Austria's photovoltaic expansion pathway is shaped by land availability, building stock, grid infrastructure, and societal acceptance. The study Erneuerbare Energiepotenziale in Österreich 2030 & 2040, conducted on behalf of the Austrian Climate and Energy Fund (KLIEN), quantifies these constraints at municipality level and derives realisable PV potentials for three area categories, two target years, and three ambition storylines.

PyPSA-AT uses these potentials to constrain the optimised expansion of PV generators in Austrian regions. For the shared data pipeline, scenario dimensions, and configuration reference, see KLIEN Renewable Energy Potentials.

PV in the KLIEN Study

The KLIEN study distinguishes three area categories for PV deployment, each governed by different technical, economic, and social constraints:

Buildings (rooftop and façade)

The technical potential for roof and façade installations is derived from GIS datasets of the Austrian building stock. System efficiency is assumed to improve over time — from 19.0 % in 2030 to 20.4 % in 2040 — reflecting expected advances in module technology. The long-term 2040 potential extends to roof areas with global irradiation of at least 550 kWh/m²·a, unlocking a larger share of the building stock compared to 2030. Realisable potentials are derived by applying economic and social realisation factors to the technically usable area, differentiated between pitched and flat roofs and weighted by three storylines (Low, Medium, High).

Ground-mounted PV on sealed surfaces

This category covers areas where land is already sealed or otherwise compromised, including car parks, landfills, industrial sites, and linear technical infrastructure (e.g., motorway verges, railway embankments). These sites combine PV deployment with minimal additional land-use conflict.

Ground-mounted PV on unsealed surfaces

Unsealed open land is assessed across 26 land-use categories. Areas unsuitable for ground-mounted PV — including forests, protected natural areas, and settlement zones — are excluded from the analysis. Realisable potentials are determined by applying economic and social realisation factors in a two-step procedure, with individual usability factors assigned per land-use class.

The three storylines represent distinct assumptions about the pace of barrier removal:

  • Low: Permitting, grid connection, and supply chain constraints persist. PV remains concentrated on buildings using the best-suited areas. Ground-mounted PV falls significantly short of its area potential.
  • Medium: Gradual removal of administrative and grid-related barriers enables continued growth on buildings, complemented by increasing ground-mounted and agrivoltaic installations.
  • High: Most barriers are resolved. Grid access is widely available. Storage, energy communities, and digital energy management enable high system flexibility, activating the full potential on buildings and open land.

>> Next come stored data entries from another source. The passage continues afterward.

(* ===== verification/WasmOps.v ===== *)
(** * The browser session: methods of [SessionInner]

    Models the synchronous methods of [SessionInner] in
    [websock-wasm-mux/src/session.rs], in the source's order.  Unlike the native
    session, a frame is queued with [try_send] and refused when the queue is full,
    and [try_send_frame] does not look at the closed flags. *)

From S2P Require Import Prelude Buf VarInt Frame Proto Limits SendFlow Channel Async NativeState.
From S2P Require Import NativeOps NativeStream NativeRecv FuturesChannel WasmState.
Open Scope mux_scope.

(** [SendFlowState] of this crate is the native one. *)
Definition wasm_SendFlowState : Set := SendFlowState.
Definition wasm_flow_new : Z -> wasm_SendFlowState := SendFlowState_new.
Definition wasm_try_reserve : Z -> wasm_SendFlowState -> Z * wasm_SendFlowState := try_reserve.
Definition wasm_release : Z -> wasm_SendFlowState -> wasm_SendFlowState := release.
Definition wasm_update_max : Z -> wasm_SendFlowState -> wasm_SendFlowState := update_max.
Definition wasm_flow_close : wasm_SendFlowState -> wasm_SendFlowState := flow_close.

Section WasmOps.
Context {fchan : Type -> Type} `{FMpsc fchan} `{MapOrder}.
Implicit Types (s : WasmSession fchan) (id : StreamId).
Abbreviation st := (wst fchan).

(** ** Heap accesses *)
Definition w_flow_at s (l : nat) : SendFlowState := default (SendFlowState_new 0) (w_flows s !! l).
Definition w_on_flow (l : nat) (f : SendFlowState -> SendFlowState) s : WasmSession fchan :=
  set_w_flows (alter f l (w_flows s)) s.
Definition w_on_cell (l : nat) (f : RecvCell fchan -> RecvCell fchan) s : WasmSession fchan :=
  set_w_recv_cells (alter f l (w_recv_cells s)) s.
(** A receive state owns the sender its channel was created with. *)
Definition w_sender_drop (l : nat) s : WasmSession fchan :=
  w_on_cell l (fun c => set_rc_chan (f_drop 0 (rc_chan c)) c) s.

Definition wasm_is_closed s : bool := w_closed s || w_shutdown_started s.

(** ** Closing and the outbound queue *)
Definition wasm_request_shutdown : st unit := wmod (fun s =>
  if w_shutdown_started s then s
  else set_w_outbound (f_close_channel (w_outbound s)) (set_w_shutdown_started true s)).

(** Record a frame the queue accepted. *)
Definition w_log_frame (f : Frame) s : WasmSession fchan := set_w_out_log (w_out_log s ++ [f]) s.

Definition wasm_try_send_frame (f : Frame) : st (result unit) := fun s =>
  match f_try_send (w_outbound_tx s) (WFrame f) (w_outbound s) with
  | (SendOk, c) => (w_log_frame f (set_w_outbound c s), Ok tt)
  | (_, c) => (set_w_outbound c s, Err Closed)
  end.
Definition wasm_send_frame (f : Frame) : st (result unit) := wasm_try_send_frame f.

(** ** Flow-control credit *)
Definition w_credit_full s (m : gmap StreamId Z) : bool :=
  max_open_streams (w_limits s) <=? Z.of_nat (size m).
Definition w_prune_credit s : gmap StreamId Z :=
  if w_credit_full s (w_pending_credit s)
  then filter (fun kv => is_Some (w_streams s !! kv.1)) (w_pending_credit s)
  else w_pending_credit s.

Definition wasm_queue_credit id (maximum : Z) : st unit := fun s =>
  match w_streams s !! id with
  | None => (s, tt)
  | Some rs =>
      if stopped rs then (s, tt)
      else
        let pending := w_prune_credit s in
        if w_credit_full s pending && bool_decide (pending !! id = None)
        then wasm_request_shutdown (set_w_pending_credit pending s)
        else
          let v := match pending !! id with Some old => Z.max old maximum | None => maximum end in
          (set_w_pending_credit (<[id := v]> pending) s, tt)
  end.

(** The [poll_fn] of [next_credit]: [None] while there is no update. *)
Definition wasm_next_credit s : option (WasmSession fchan * Frame) :=
  match first_entry (w_pending_credit s) with
  | Some (id, max) =>
      Some (set_w_pending_credit (delete id (w_pending_credit s)) s, MaxStreamData id max)
  | None => None
  end.

(** ** The send and receive maps *)
Definition wasm_register_send_flow id (initial_max : Z) : st (result nat) := fun s =>
  if max_open_streams (w_limits s) <=? Z.of_nat (size (w_send_flows s))
  then (s, Err (Protocol "too many open send streams"))
  else match w_send_flows s !! id with
  | Some _ => (s, Err (Protocol "duplicate send stream"))
  | None =>
      let l := length (w_flows s) in
      (set_w_flow_of (<[id := l]> (w_flow_of s))
         (set_w_send_flows (<[id := l]> (w_send_flows s))
            (set_w_flows (w_flows s ++ [wasm_flow_new initial_max]) s)), Ok l)
  end.

Definition wasm_remove_send_flow id : st bool := fun s =>
  match w_send_flows s !! id with
  | Some l => (w_on_flow l wasm_flow_close (set_w_send_flows (delete id (w_send_flows s)) s), true)
  | None => (s, false)
  end.

Definition wasm_stop_recv_stream id : st bool := fun s =>
  match w_streams s !! id with
  | None => (s, false)
  | Some rs =>
      (set_w_pending_credit (delete id (w_pending_credit s))
         (set_w_streams (<[id := mkRecvState true (recv_cell rs) (received rs)]> (w_streams s)) s),
       true)
  end.

(** [streams.remove(&id)], which drops the event sender. *)
Definition wasm_remove_stream id : st bool := fun s =>
  match w_streams s !! id with
  | None => (s, false)
  | Some rs => (w_sender_drop (recv_cell rs) (set_w_streams (delete id (w_streams s)) s), true)
  end.

Definition wasm_register_recv_stream id : st RecvStream := fun s =>
  let l := length (w_recv_cells s) in
  let window := initial_stream_window (w_limits s) in
  let cell := mkRecvCell (f_channel (recv_event_queue_len (w_limits s))) window false [] 0 window
                window (stream_window_update_threshold (w_limits s)) false in
  let s' := match w_streams s !! id with Some old => w_sender_drop (recv_cell old) s | None => s end in
  (set_w_streams (<[id := mkRecvState false l 0]> (w_streams s'))
     (set_w_recv_cells (w_recv_cells s' ++ [cell]) s'),
   mkRecvStream id l).

(** ** Stream identifiers: the browser is always the client *)
Definition wasm_fetch_next (dir : StreamDir) : st Z := fun s =>
  match dir with
  | Uni => (set_w_next_uni (wrap64 (w_next_uni s + 1)) s, w_next_uni s)
  | Bi => (set_w_next_bi (wrap64 (w_next_bi s + 1)) s, w_next_bi s)
  end.
Definition wasm_next_stream_id (dir : StreamDir) : st (result StreamId) :=
  n ← wasm_fetch_next dir;
  mret (map_err (fun _ => Protocol "stream id overflow: value too large for varint encoding")
          (StreamId_new n false dir)).

Definition wasm_validate_peer_stream_id id : st bool := fun s =>
  let counter := StreamId_counter id in
  let next := saturating_add64 counter 1 in
  match StreamId_dir id with
  | Uni => if counter <? w_next_peer_uni s then (s, false) else (set_w_next_peer_uni next s, true)
  | Bi => if counter <? w_next_peer_bi s then (s, false) else (set_w_next_peer_bi next s, true)
  end.

Definition w_frontier s id : Z :=
  match negb (initiator_is_server id), StreamId_dir id with
  | true, Uni => w_next_uni s
  | true, Bi => w_next_bi s
  | false, Uni => w_next_peer_uni s
  | false, Bi => w_next_peer_bi s
  end.
Definition wasm_is_retired_direction id (receiving : bool) s : bool :=
  let local := negb (initiator_is_server id) in
  if bool_decide (StreamId_dir id = Uni) && eqb local receiving then false
  else StreamId_counter id <? w_frontier s id.

(** ** Closing everything *)
Definition w_clear_streams s : WasmSession fchan :=
  set_w_streams ∅ (foldr (fun rs => w_sender_drop (recv_cell rs)) s (map_to_list (w_streams s)).*2).
Definition w_clear_send_flows s : WasmSession fchan :=
  set_w_send_flows ∅
    (foldr (fun l => w_on_flow l wasm_flow_close) s (map_to_list (w_send_flows s)).*2).

(** [*self.accept_uni_tx.lock().await = None], which drops the sender. *)
Definition w_take_accept_uni s : WasmSession fchan :=
  match w_accept_uni_tx s with
  | Some i => set_w_accept_uni_tx None (set_w_accept_uni_chan (f_drop i (w_accept_uni_chan s)) s)
  | None => s
  end.
Definition w_take_accept_bi s : WasmSession fchan :=
  match w_accept_bi_tx s with
  | Some i => set_w_accept_bi_tx None (set_w_accept_bi_chan (f_drop i (w_accept_bi_chan s)) s)
  | None => s
  end.

Definition wasm_close_all : st unit := wmod (fun s =>
  if w_closed s then s
  else
    let s := set_w_closed true s in
    let s := set_w_pending_credit ∅ s in
    let s := w_clear_streams s in
    let s := w_clear_send_flows s in
    let s := w_take_accept_uni s in
    w_take_accept_bi s).

Definition wasm_protocol_error (code : Z) (reason : string) : st (result unit) :=
  wasm_try_send_frame (ConnectionClose code reason);;
  wasm_close_all;;
  mret (Err (Protocol reason)).

(** Waiters whose receiver is still there are told. *)
Definition wasm_finish_task : st unit := wmod (fun s =>
  set_w_close_waiters []
    (set_w_waiters
       (foldr (fun l => alter (fun w => match w with Waiting => Woken | w => w end) l)
          (w_waiters s) (w_close_waiters s))
       (set_w_task_finished true s))).
End WasmOps.
Definition wasm_poll_write h (buf : list byte) : st (poll (outcome IoError Z)) :=
  a ← wasm_select_api h 2;
  w_api_error a (
    o ← wasm_begin_operation h 2;
    w_api_error o (
      r ← w_poll_write_body h buf;
      wasm_end_operation h;;
      mret r)).

Definition wasm_poll_flush h : st (poll (outcome IoError unit)) :=
  a ← wasm_select_api h 2;
  w_api_error a (
    i ← wget (fun s => wl_outbound (w_local_of s h));
    r ← w_poll_ready i;
    mret (io_result r)).

(** The first part of [poll_close]: queue FIN unless it is already; [Some] returns. *)
Definition w_close_fin h : st (option (poll (outcome IoError unit))) := fun s =>
  if finished (w_shared_of s h) || wl_close_in_flight (w_local_of s h) then (s, None)
  else
    let i := wl_outbound (w_local_of s h) in
    match w_poll_ready i s with
    | (s, None) => (s, Some Pending)
    | (s, Some false) => (s, Some (Ready (Err io_closed)))
    | (s, Some true) =>
        match w_start_send i (Stream (ws_id h) [] true) s with
        | (s, false) => (s, Some (Ready (Err io_closed)))
        | (s, true) =>
            (wmod (w_on_shared h (set_finished true));;
             wmod (w_on_local h (fun x => mkWLocal (wl_outbound x) true));;
             wasm_remove_send_flow (ws_id h);;
             mret None) s
        end
    end.

Definition wasm_poll_close h : st (poll (outcome IoError unit)) :=
  a ← wasm_select_api h 2;
  w_api_error a (wop (fun s =>
    if negb (finished (w_shared_of s h)) && (wasm_flow_is_closed s h || wasm_is_closed s)
    then (s, Ready (Err io_closed))
    else
      (o ← w_close_fin h;
       match o with
       | Some r => mret r
       | None =>
           i ← wget (fun s => wl_outbound (w_local_of s h));
           r ← w_poll_ready i;
           mret (io_result r)
       end) s)).
End WasmSend.

(** ** Receive handles *)
Section WasmRecv.
Context {fchan : Type -> Type} `{FMpsc fchan} `{MapOrder}.
Implicit Types (s : WasmSession fchan) (h : RecvStream) (c : RecvCell fchan).
Abbreviation st := (wst fchan).

Definition w_no_cell : RecvCell fchan := mkRecvCell (f_channel 0) 0 false [] 0 0 0 0 false.
Definition w_cell_of s h : RecvCell fchan := default w_no_cell (w_recv_cells s !! rs_cell h).
Definition w_with_cell {A} h (f : RecvCell fchan -> RecvCell fchan * A) : st A := fun s =>
  (w_on_cell (rs_cell h) (fun c => (f c).1) s, (f (w_cell_of s h)).2).

(** [on_bytes_consumed] computes what the native one does. *)
Definition wasm_on_bytes_consumed h (n : Z) : st unit :=
  o ← w_with_cell h (consume n);
  match o with Some target => wasm_queue_credit (rs_id h) target | None => mret tt end.

Definition w_set_finished h : st unit := wmod (w_on_cell (rs_cell h) (set_rc_finished true)).
Definition w_set_pending h (p : list byte) : st unit := wmod (w_on_cell (rs_cell h) (set_rc_pending p)).

(** Copy up to [room] bytes out of [pending]. *)
Definition w_deliver_pending h (room : Z) : st (list byte) :=
  out ← w_with_cell h (take_pending room);
  wasm_on_bytes_consumed h (blen out);;
  mret out.

(** [receiver.poll_next]: the event, the end, or pending. *)
Definition w_poll_next h : st (poll (option RecvEvent)) := fun s =>
  match f_next (rc_chan (w_cell_of s h)) with
  | (RecvItem e, ch) => (w_on_cell (rs_cell h) (set_rc_chan ch) s, Ready (Some e))
  | (RecvEnd, ch) => (w_on_cell (rs_cell h) (set_rc_chan ch) s, Ready None)
  | (RecvPending, ch) => (w_on_cell (rs_cell h) (set_rc_chan ch) s, Pending)
  end.
(** [receiver.next().await] *)
Definition w_next_event h : wprog fchan (option RecvEvent) :=
  await (fun s => match w_poll_next h s with
                  | (s, Ready e) => Some (s, e)
                  | (_, Pending) => None
                  end).

Definition w_on_fin h (event : RecvEvent) : st unit :=
  if ev_fin event then w_set_finished h else mret tt.

(** What [read_chunk_internal] does with the event. *)
Definition w_chunk_of_event h (ev : option RecvEvent) : st (option (list byte)) :=
  match ev with
  | Some event =>
      w_on_fin h event;;
      mret (if bool_decide (ev_data event = []) && ev_fin event then None else Some (ev_data event))
  | None => w_set_finished h;; mret None
  end.
Definition wasm_read_chunk_internal h : wprog fchan (result (option (list byte))) :=
  let* ev := w_next_event h in
  let* o := atomic (w_chunk_of_event h ev) in
  Ret (Ok o).

(** [read(buf)] with [buf.len() = room]; it returns the bytes copied. *)
Definition wasm_read h (room : Z) : wprog fchan (result (option (list byte))) :=
  if room =? 0 then Ret (Ok (Some []))
  else
    let* c := gets (fun s => w_cell_of s h) in
    let deliver := let* out := atomic (w_deliver_pending h room) in Ret (Ok (Some out)) in
    if bool_decide (rc_pending c = []) then
      if rc_finished c then Ret (Ok None)
      else
        let? chunk := wasm_read_chunk_internal h in
        match chunk with
        | Some chunk => atomic (w_set_pending h chunk);;; deliver
        | None => Ret (Ok None)
        end
    else deliver.

Definition wasm_read_buf h (remaining_mut : Z) : wprog fchan (result (option (list byte))) :=
  wasm_read h remaining_mut.

(** [read_chunk] once its event is there. *)
Definition w_split_event h (max : Z) (ev : option RecvEvent) : st (option (list byte)) :=
  match ev with
  | Some event =>
      w_on_fin h event;;
      if bool_decide (ev_data event = []) && ev_fin event then mret None
      else if max <? blen (ev_data event) then
        let chunk := take (Z.to_nat max) (ev_data event) in
        w_set_pending h (drop (Z.to_nat max) (ev_data event));;
        wasm_on_bytes_consumed h (blen chunk);;
        mret (Some chunk)
      else
        wasm_on_bytes_consumed h (blen (ev_data event));;
        mret (Some (ev_data event))
  | None => w_set_finished h;; mret None
  end.
Definition wasm_read_chunk h (max : Z) : wprog fchan (result (option (list byte))) :=
  if max =? 0 then Ret (Err (Protocol "read_chunk max must be greater than zero"))
  else
    let* c := gets (fun s => w_cell_of s h) in
    if negb (bool_decide (rc_pending c = [])) then
      let* chunk := atomic (w_deliver_pending h max) in Ret (Ok (Some chunk))
    else if rc_finished c then Ret (Ok None)
    else
      let* ev := w_next_event h in
      let* o := atomic (w_split_event h max ev) in
      Ret (Ok o).

(** [poll_read]: the loop skips empty events, of which there are at most as many as
    the channel holds; [fuel] is that number. *)
Fixpoint w_poll_read_loop h (fuel : nat) (room : Z) : st (poll (list byte)) :=
  match fuel with
  | O => mret Pending
  | S fuel =>
      ev ← w_poll_next h;
      match ev with
      | Pending => mret Pending
      | Ready None => w_set_finished h;; mret (Ready [])
      | Ready (Some event) =>
          w_on_fin h event;;
          if bool_decide (ev_data event = []) then
            if ev_fin event then mret (Ready []) else w_poll_read_loop h fuel room
          else
            let amt := Z.min (blen (ev_data event)) room in
            (if amt <? blen (ev_data event)
             then w_set_pending h (drop (Z.to_nat amt) (ev_data event)) else mret tt);;
            wasm_on_bytes_consumed h amt;;
            mret (Ready (take (Z.to_nat amt) (ev_data event)))
      end
  end.

Definition wasm_poll_read h (fuel : nat) (room : Z) : st (poll (list byte)) := fun s =>
  if room =? 0 then (s, Ready [])
  else if negb (bool_decide (rc_pending (w_cell_of s h) = [])) then
    (out ← w_deliver_pending h room; mret (Ready out)) s
  else if rc_finished (w_cell_of s h) then (s, Ready [])
  else w_poll_read_loop h fuel room s.

(** *** Stopping and dropping *)
Definition w_swap_stop_sent h : st bool :=
  w_with_cell h (fun c => (set_rc_stop_sent true c, rc_stop_sent c)).

Definition wasm_stop h (code : Z) : st (result unit) :=
  match VarInt_from_u64 code with
  | Ok _ =>
      already ← w_swap_stop_sent h;
      if (already : bool) then mret (Ok tt)
      else
        open ← wasm_stop_recv_stream (rs_id h);
        if (open : bool) then wasm_send_frame (StopSending (rs_id h) code) else mret (Ok tt)
  | _ => mret (Err (Protocol "stop code exceeds mux varint range"))
  end.

Definition wasm_RecvStream_closed h s : bool := rc_finished (w_cell_of s h).

(** The destructor, then the receiving end of the channel. *)
Definition wasm_RecvStream_drop h : st unit :=
  needs_stop ← wasm_stop_recv_stream (rs_id h);
  f ← wget (fun s => rc_finished (w_cell_of s h));
  (if needs_stop && negb f then
     already ← w_swap_stop_sent h;
     if (already : bool) then mret tt
     else
       r ← wasm_try_send_frame (StopSending (rs_id h) 0);
       if is_ok r then mret tt else wasm_request_shutdown
   else mret tt);;
  wmod (w_on_cell (rs_cell h) (fun c => set_rc_chan (f_rx_drop (rc_chan c)).2 c)).
End WasmRecv.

New and renovated buildings are assumed to be PV-optimised in line with EU building regulations.

Input Data

The study provides three GeoJSON files at municipality level, each containing C_-prefixed scenario columns:

GeoJSON file Area category
pv_buildings_EEPOT_W23.geojson Buildings (rooftop and façade)
pv_ground_mounted_sealed_EEPOT_W23.geojson Ground-mounted, sealed surfaces
pv_ground_mounted_unsealed_EEPOT_W23.geojson Ground-mounted, unsealed surfaces

These files are fetched and processed by the build_klien_potentials rule (scripts/pypsa-at/build_klien_potentials.py). The sealed and unsealed ground-mounted files are summed element-wise to form the combined ground-mounted output (nuts3_pv_ground.csv, at10_pv_ground.csv).

Carrier Mapping

The three area categories map to PyPSA carriers as follows:

Area category PyPSA carrier
Buildings solar rooftop
Ground-mounted (sealed + unsealed combined) solar, solar-hsat

solar (fixed-tilt ground-mounted) and solar-hsat (single-axis horizontal tracking) are treated as distinct technologies but share the same physical land area. Both are capped against the combined ground-mounted potential.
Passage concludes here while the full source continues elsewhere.